* Supplied records:

Lemma spawn_inv name dsn s : inv s -> inv (spawn name dsn s).2.
Proof.
  intros [Hgood Hlead Hdbs Hcalls Hsfg]. unfold spawn; simpl.
  assert (Hfresh : forall t g,
    (goroutines s ++ [{| g_name := name; g_dsn := dsn; g_db := None; g_err := None;
                         g_pc := Enter |}]) !! t = Some g ->
    goroutines s !! t = Some g \/ (leads g = None /\ g_pc g = Enter /\ g_err g = None)).
  { intros t g [Hold|(_ & Hnew)]%lookup_app_Some; [by left|right].
    apply list_lookup_singleton_Some in Hnew as (_ & <-). done. }
  split; simpl.
  - intros t g [Hold|(_ & Hpc & Herr)]%Hfresh.
    + eapply good_ext; [..|by eapply Hgood]; done.
    + unfold good. by rewrite Hpc.
  - intros t1 t2 g1 g2 c [H1|(H1 & _)]%Hfresh [H2|(H2 & _)]%Hfresh L1 L2; try congruence.
    by eapply Hlead.
  - done.
  - intros c cl Hc. specialize (Hcalls c cl Hc). destruct (done cl); [done|].
    destruct Hcalls as (t & g & Ht & Hl). exists t, g. split; [|done].
    by apply lookup_app_l_Some.
  - done.
Qed.

Lemma reachable_inv s : reachable open_err s -> inv s.
Proof.
  induction 1 as [|s name dsn _ IH|s t s' _ IH Hstep].
  - split; simpl; try done.
  - by apply spawn_inv.
  - by eapply step_inv.
Qed.


(** ** What holds in every state the registry can reach *)

(** X12.  In every reachable state, a call of [Get] that has returned has
    returned a [nil] error and a handle that is not [nil], behind which
    there is a connection that the plugin was given to. *)
Theorem Get_never_returns_error s t g db e :
  reachable open_err s -> goroutines s !! t = Some g ->
  g_pc g = Returned db e ->
  e = None /\ exists h, db = Some h /\ installed s h.
Proof.
  intros Hr Hg Hpc. pose proof (inv_good s (reachable_inv s Hr) t g Hg) as Hgood.
  unfold good in Hgood. by rewrite Hpc in Hgood.
Qed.


(** X14.  In every reachable state, two goroutines that are inside the
    function given to [sfg.Do] (or in the cleanup of [Do]) for the same
    name are one goroutine: at most one initialization is in flight per
    name. *)
Theorem one_leader_per_name s t1 t2 g1 g2 c1 c2 :
  reachable open_err s ->
  goroutines s !! t1 = Some g1 -> goroutines s !! t2 = Some g2 ->
  leads g1 = Some c1 -> leads g2 = Some c2 -> g_name g1 = g_name g2 ->
  t1 = t2.
Proof.
  intros Hr H1 H2 L1 L2 Hname. pose proof (reachable_inv s Hr) as Hinv.
  destruct (leads_in_flight s g1 c1 (inv_good s Hinv _ _ H1) L1) as (Hs1 & _).
  destruct (leads_in_flight s g2 c2 (inv_good s Hinv _ _ H2) L2) as (Hs2 & _).
  rewrite Hname in Hs1. assert (c1 = c2) as -> by congruence.
  by eapply (inv_leader s Hinv t1 t2).
Qed.

Lemma leader_steps s t g c :
  goroutines s !! t = Some g -> leads g = Some c -> is_Some (step open_err t s).
Proof.
  intros Hg Hl. unfold step. rewrite Hg. unfold leads in Hl.
  destruct (g_pc g) as [| |c'|c' h|c' v e|c'|v|db e|]; try done.
  destruct (open_err (opens s) (g_dsn g)); done.
Qed.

* Exercise details:
Everything from the line containing "goroutines s !! t1" through the final line of the entries is to be written out exactly. No other lines belong in the answer.

* Task result:
  goroutines s !! t1 = Some g1 -> goroutines s !! t2 = Some g2 ->
  leads g1 = Some c1 -> leads g2 = Some c2 -> g_name g1 = g_name g2 ->
  t1 = t2.
Proof.
  intros Hr H1 H2 L1 L2 Hname. pose proof (reachable_inv s Hr) as Hinv.
  destruct (leads_in_flight s g1 c1 (inv_good s Hinv _ _ H1) L1) as (Hs1 & _).
  destruct (leads_in_flight s g2 c2 (inv_good s Hinv _ _ H2) L2) as (Hs2 & _).
  rewrite Hname in Hs1. assert (c1 = c2) as -> by congruence.
  by eapply (inv_leader s Hinv t1 t2).
Qed.

Lemma leader_steps s t g c :
  goroutines s !! t = Some g -> leads g = Some c -> is_Some (step open_err t s).
Proof.
  intros Hg Hl. unfold step. rewrite Hg. unfold leads in Hl.
  destruct (g_pc g) as [| |c'|c' h|c' v e|c'|v|db e|]; try done.
  destruct (open_err (opens s) (g_dsn g)); done.
Qed.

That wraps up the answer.